Lemma free_slot_facts es :
  Forall entry_live es ->
  (free_slot es <= length es)%nat /\
  (forall k x, (k < free_slot es)%nat -> es !! k = Some x -> is_deleted x = false).
Proof.
  intros Hes. unfold free_slot. destruct (find_index _ es 0) as [[i e]|] eqn:Hf.
  - destruct (find_index_some _ _ _ _ _ Hf) as (_ & Hi & _). rewrite Nat.sub_0_r in Hi.
    split; [apply lookup_lt_Some in Hi; lia|]. intros k x Hk Hx.
    pose proof (find_index_before _ _ _ _ _ k x Hf Hk Hx) as Hv. simpl in Hv.
    unfold is_valid, is_deleted in *. apply negb_false_iff in Hv. case_match eqn:Ho; [done|].
    by apply orb_false_iff in Ho as [_ ?].
  - split; [done|]. intros k x Hk Hx. apply find_index_none in Hf.
    rewrite Forall_forall in Hf. specialize (Hf x).
    rewrite <- list_elem_of_In in Hf. specialize (Hf ltac:(by eapply list_elem_of_lookup_2)).
    unfold is_valid, is_deleted in *. apply negb_false_iff in Hf. case_match eqn:Ho; [done|].
    by apply orb_false_iff in Ho as [_ ?].
Qed.

(** Same table, same data: as good as the original. *)
Lemma grown_same drv fc b l b1 l1 b2 :
  grown drv fc b l b1 l1 -> fits drv b2 ->
  (forall x, 0 <= x < max_cluster drv -> fat drv b2 x = fat drv b1 x) ->
  (forall x, in_table drv x -> cluster_data drv b2 x = cluster_data drv b1 x) ->
  grown drv fc b l b2 l1.
Proof.
  intros G F2 Hf Hd. pose proof (grown_fits _ _ _ _ _ _ G) as F1. constructor.
  - done.
  - apply (chain_ext drv b1); [|apply G]. intros x Hx. apply Hf, (in_table_bound drv b1); [done|].
    eapply chain_in; [apply G|done].
  - apply G.
  - apply G.
  - intros x Hx Hn H0. rewrite Hf by (by apply (in_table_bound drv b1)).
    by apply (grown_fat _ _ _ _ _ _ G).
  - intros x Hx Hn H0. rewrite Hd by done. by apply (grown_data _ _ _ _ _ _ G).
  - rewrite <- (grown_count _ _ _ _ _ _ G). f_equal. apply count_free_ext. intros x Hx.
    rewrite Hf; [done|]. destruct F1. unfold ROOT_CLUSTER in *. lia.
Qed.

Section creating.
Context {D : Type} `{DL : DiskLaws D}.
Variable drv : Fat32Driver.
Implicit Types b : list Z.

Abbreviation does c b r b' := (runs (S:=D) (E:=FileSystemError) holds c b r b').

Lemma free_available b : (0 < free_count drv b)%nat -> exists z, first_free drv b = Some z.
Proof. apply count_free_pos. Qed.

Lemma expand_directory_does b pc pl es :
  fits drv b -> dir_repr drv b pc pl es -> (0 < free_count drv b)%nat ->
  exists b1 z, does (expand_directory drv pc (length es)) b (Ok (length es)) b1 /\
    grown drv pc b pl b1 (pl ++ [z]) /\ dir_repr drv b1 pc (pl ++ [z]) es.
Proof.
  intros F (Hl & Hes & k & Hk) Hfree. destruct (free_available b Hfree) as [z Hz].
  destruct (first_free_some drv b z F Hz) as (Hzin & Hz0 & _).
  pose proof (in_table_bound drv b z F Hzin) as Hzb.
  destruct (chain_in_table drv b pc pl Hl) as [_ Hh].
  destruct (exists_last (l := pl)) as (l0 & y & Hpl); [by destruct pl|]. subst pl.
  pose proof (last_cluster_does (D:=D) drv b pc _ F Hl (chain_fuel drv)
    (chain_short drv b pc _ F Hl)) as Hlast. rewrite last_last in Hlast.
  assert (Hy : in_table drv y).
  { eapply chain_in; [exact Hl|]. apply elem_of_app. right. apply list_elem_of_here. }
  destruct (grown_extend drv pc b l0 y z F Hl Hz) as [G Hb].
  pose proof (grown_fits _ _ _ _ _ _ G) as F1.
  destruct (fresh_facts drv b z F Hzin) as (F0 & _).
  set (b2 := set_fat drv (linked drv b y z) z END_OF_CHAIN).
  assert (Hyz : y <> z).
  { intros ->. apply (chain_fat_nonzero drv b pc _ z F Hl); [|done].
    apply elem_of_app. right. apply list_elem_of_here. }
  assert (Hfz : fat drv (linked drv b y z) z = END_OF_CHAIN).
  { unfold linked. rewrite fat_set_other by (done || by apply (in_table_bound drv b) || lia).
    by apply fresh_facts. }
  assert (Hf : forall x, 0 <= x < max_cluster drv -> fat drv b2 x = fat drv (linked drv b y z) x).
  { intros x Hx. unfold b2. destruct (decide (x = z)) as [->|].
    - by rewrite fat_set_same, Hfz by done.
    - apply fat_set_other; [done|done|lia|done]. }
  assert (Hd : forall x, in_table drv x ->
    cluster_data drv b2 x = cluster_data drv (linked drv b y z) x).
  { intros x Hx. by apply cluster_data_set_fat. }
  assert (F2 : fits drv b2) by (by apply fits_set_fat).
  pose proof (grown_same drv _ _ _ _ _ b2 G F2 Hf Hd) as G2.
  exists b2, z. rewrite <- app_assoc. cbn [app]. split_and!; [|done|].
  - unfold expand_directory. eapply runs_bind; [exact Hlast|].
    apply (fresh_cluster_does drv b z); [done|done|].
    eapply runs_bind; [apply write_fat_entry_does; [done|by apply (in_table_bound drv b)]|].
    eapply runs_bind; [by apply write_fat_entry_does|]. apply runs_ret.
  - split; [apply G2|]. split; [done|]. exists (k + cs drv)%nat.
    rewrite (chain_bytes_ext drv (linked drv b y z) b2), Hb, Hk.
    + unfold zeros. by rewrite replicate_add, app_assoc.
    + intros x Hx. apply Hd. eapply chain_in; [apply G|done].
Qed.

Lemma find_free_slot_does b pc pl es :
  fits drv b -> dir_repr drv b pc pl es -> (slot_growth es <= free_count drv b)%nat ->
  exists b1 pl1, does (find_free_slot_in_directory drv pc es) b (Ok (free_slot es)) b1 /\
    grown drv pc b pl b1 pl1 /\ dir_repr drv b1 pc pl1 es /\
    length pl1 = (length pl + slot_growth es)%nat /\
    ((free_slot es + 1) * 32 <= length pl1 * cs drv)%nat.
Proof.
  intros F R Hfree. pose proof (dir_repr_room drv b pc pl es F R) as Hroom.
  pose proof R as (Hl & _). destruct (cs_pos drv b F) as [Hcs _].
  unfold find_free_slot_in_directory, free_slot, slot_growth in *.
  destruct (find_index _ es 0) as [[i e]|] eqn:Hf.
  - exists b, pl. split_and!; [apply runs_ret|by apply grown_refl|done|lia|].
    destruct (find_index_some _ _ _ _ _ Hf) as (_ & Hi & _). rewrite Nat.sub_0_r in Hi.
    apply lookup_lt_Some in Hi. lia.
  - destruct (expand_directory_does b pc pl es F R) as (b1 & z & Hx & G & R1); [lia|].
    exists b1, (pl ++ [z]). split_and!; [done|done|done|by rewrite length_app|].
    rewrite length_app. cbn [length].
    assert (cs drv = (Z.to_nat (sectors_per_cluster drv) * 512)%nat /\
      0 < sectors_per_cluster drv) as [Hcs' ?].
    { destruct F. unfold cs, SECTOR_SIZE in *. lia. }
    nia.
Qed.

(** What [create_file] leaves, with the entry [e], its slot and its cluster. *)
Record created (b : list Z) (pc : Z) (pl : list Z) (es : list DirectoryEntry) (n : str)
    (b' : list Z) (pl' : list Z) (z : Z) : Prop := {
  created_fits : fits drv b';
  created_dir : dir_repr drv b' pc pl' (put_entry (free_slot es) (new_entry n z) es);
  created_growth : length pl' = (length pl + slot_growth es)%nat;
  created_free : fat drv b z = 0;
  created_chain : chain drv b' z [z];
  created_apart : z ∉ pl';
  created_blank : cluster_data drv b' z = zeros drv;
  created_frame : forall x, in_table drv x -> x ∉ pl -> fat drv b x <> 0 ->
    fat drv b' x = fat drv b x /\ cluster_data drv b' x = cluster_data drv b x;
}.

Lemma create_file_does b pc pl es n id :
  fits drv b -> dir_repr drv b pc pl es -> plain_name n -> listed n es = false ->
  (exists pp a, decode_node_id id = (pc, pp, a) /\ is_directory a = true) ->
  (slot_growth es + 1 <= free_count drv b)%nat ->
  exists b' pl' z, created b pc pl es n b' pl' z /\
    does (create_file drv id n) b (Ok (encode_node_id (new_entry n z) pc)) b'.
Proof.
  intros F R Hn Hlist (pp & a & Hid & Ha) Hfree.
  pose proof Hn as (Hv & Hp & _). pose proof (plain_ascii n Hp) as Hasc.
  destruct (find_free_slot_does b pc pl es F R ltac:(lia)) as (b1 & pl1 & H1 & G1 & R1 & Hl1 & Hr1).
  pose proof (grown_fits _ _ _ _ _ _ G1) as F1. pose proof (grown_count _ _ _ _ _ _ G1) as Hc1.
  destruct (free_available b1 ltac:(lia)) as [z Hz].
  destruct (first_free_some drv b1 z F1 Hz) as (Hzin & Hz0 & _).
  pose proof (in_table_bound drv b1 z F1 Hzin) as Hzb.
  destruct (fresh_facts drv b1 z F1 Hzin) as (F2 & Hzend & Hzf & Hzd & Hzo).
  assert (Hzpl : z ∉ pl1).
  { intros Hx. by apply (chain_fat_nonzero drv b1 pc pl1 z F1 (grown_chain _ _ _ _ _ _ G1) Hx). }
  assert (Hpin : forall x, x ∈ pl1 -> in_table drv x).
  { intros x Hx. eapply chain_in; [apply G1|done]. }
  assert (R2 : dir_repr drv (fresh drv b1 z) pc pl1 es).
  { apply (dir_repr_ext drv b1); [| |done]; intros x Hx.
    - apply Hzf; [by apply (in_table_bound drv b1), Hpin|by intros ->].
    - apply Hzo; [by apply Hpin|by intros ->]. }
  destruct (new_entry_live n z Hn) as (Hlive & _ & Hfc).
  { destruct F1. unfold MAX_CLUSTER in *. lia. }
  pose proof R as (_ & Hes & _). destruct (free_slot_facts es Hes) as [Hslot _].
  destruct (write_direntry_does drv (fresh drv b1 z) pc pl1 es (free_slot es) (new_entry n z)
    F2 R2 Hlive Hslot Hr1) as (b3 & H3 & F3 & R3 & Hf3 & Hd3).
  assert (Hzb0 : fat drv b z = 0).
  { destruct (decide (fat drv b z = 0)) as [|Hne]; [done|]. exfalso.
    destruct (decide (z ∈ pl)) as [Hin|Hout].
    - apply Hzpl. eapply elem_of_prefix; [done|apply G1].
    - apply Hne. rewrite <- Hz0. symmetry. by apply (grown_fat _ _ _ _ _ _ G1). }
  exists b3, pl1, z. split; [constructor; try done|].
  - constructor; [done|]. rewrite Hf3, Hzend by done. vm_compute. congruence.
  - by rewrite Hd3.
  - intros x Hx Hnx H0.
    assert (Hxp : x ∉ pl1).
    { intros Hxp. apply H0. by apply (grown_new _ _ _ _ _ _ G1). }
    assert (Hxz : x <> z) by (by intros ->).
    pose proof (in_table_bound drv b1 x F1 Hx). split.
    + rewrite Hf3, Hzf by done. by apply (grown_fat _ _ _ _ _ _ G1).
    + rewrite Hd3, Hzo by done. by apply (grown_data _ _ _ _ _ _ G1).
  - unfold create_file. rewrite Hid, Ha, Hv. cbn [negb].
    eapply runs_bind.
    { unfold check_new_name. eapply runs_bind; [apply (read_directory_entries_does drv b pc pl)|].
      - done.
      - done.
      - fold (listed n es). rewrite Hlist. apply runs_ret. }
    eapply runs_bind; [exact H1|]. apply (fresh_cluster_does drv b1 z); [done|done|].
    eapply runs_bind.
    { unfold named. destruct (encode_name n create_empty Hasc Hv) as [-> _]. apply runs_ret. }
    eapply runs_bind; [exact H3|]. apply runs_ret.
Qed.

(** The padded short name of a plain name. *)
Definition short_name (n : str) : list Z :=
  pad 8 (upper <$> fst (stem_ext n)) ++ pad 3 (upper <$> default [] (snd (stem_ext n))).

Lemma short_name_spec n : plain_name n -> to_fat32_name n = Ok (short_name n).
Proof.
  intros (Hv & Hp & _). by apply (encode_name n create_empty); [apply plain_ascii|].
Qed.

Lemma short_name_upper n n' : upper <$> n' = upper <$> n -> short_name n' = short_name n.
Proof. intros Hu. unfold short_name. by destruct (upper_spelling n n' Hu) as [-> ->]. Qed.

Lemma new_entry_matches n c : plain_name n -> full_name_matches (new_entry n c) (short_name n) = true.
Proof.
  intros (Hv & Hp & _). destruct (stem_ext_bounds n (plain_ascii n Hp) Hv) as (_ & Hl & Hx).
  apply (matches_pad _ _ (set_first_cluster c (set_attributes ATTR_ARCHIVE create_empty)));
    apply length_pad; rewrite length_fmap; [done|].
  destruct (snd (stem_ext n)); simpl; [tauto|lia].
Qed.

Lemma split_single sep (n : str) : sep ∉ n -> split sep n = [n].
Proof.
  induction n as [|c n IH]; [done|]. rewrite not_elem_of_cons. intros [Hc Hn]. cbn [split].
  destruct (Z.eqb_spec c sep); [congruence|]. by rewrite IH.
Qed.

(** Looking up a one-part path in the root directory. *)
Lemma find_node_root b l es n i e :
  fits drv b -> dir_repr drv b (root_cluster (boot_sector drv)) l es ->
  plain_name n -> SLASH ∉ n ->
  find_index (fun e => negb (is_deleted e) && full_name_matches e (short_name n)) es 0 =
    Some (i, e) ->
  entry_is_directory e = false ->
  does (find_node drv n) b (Ok (encode_node_id e (root_cluster (boot_sector drv)))) b.
Proof.
  intros F R Hn Hslash Hf Hdir. unfold find_node, find_direntry.
  rewrite split_single by done.
  assert (Hne : n <> []) by (intros ->; by destruct Hn).
  assert (Hparts : non_empty [n] = [n])
    by (unfold non_empty; cbn [List.filter]; by rewrite bool_decide_eq_false_2).
  rewrite Hparts. eapply runs_bind.
  { rewrite bool_decide_eq_false_2 by done. cbn [find_parts]. eapply runs_bind.
    - eapply runs_bind; [rewrite (short_name_spec n Hn); apply runs_lift|].
      eapply runs_bind; [by apply (read_directory_entries_does drv b _ l)|].
      rewrite Hf. eapply runs_bind; [apply runs_ret|]. cbn [length Nat.ltb Nat.leb andb].
      apply runs_ret.
    - apply runs_ret. }
  cbn [snd]. cbv beta iota. rewrite Hdir. cbn [andb negb]. eapply runs_bind; [by apply runs_assert|].
  apply runs_ret.
Qed.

→ Aim of the task
Looking at the entries above, can you reproduce exactly the lines from the one that holds "by apply fresh_facts." through the one that holds "by apply cluster_data_set_fat.", and only those?

→ Reply to the exercise
    by apply fresh_facts. }
  assert (Hf : forall x, 0 <= x < max_cluster drv -> fat drv b2 x = fat drv (linked drv b y z) x).
  { intros x Hx. unfold b2. destruct (decide (x = z)) as [->|].
    - by rewrite fat_set_same, Hfz by done.
    - apply fat_set_other; [done|done|lia|done]. }
  assert (Hd : forall x, in_table drv x ->
    cluster_data drv b2 x = cluster_data drv (linked drv b y z) x).
  { intros x Hx. by apply cluster_data_set_fat. }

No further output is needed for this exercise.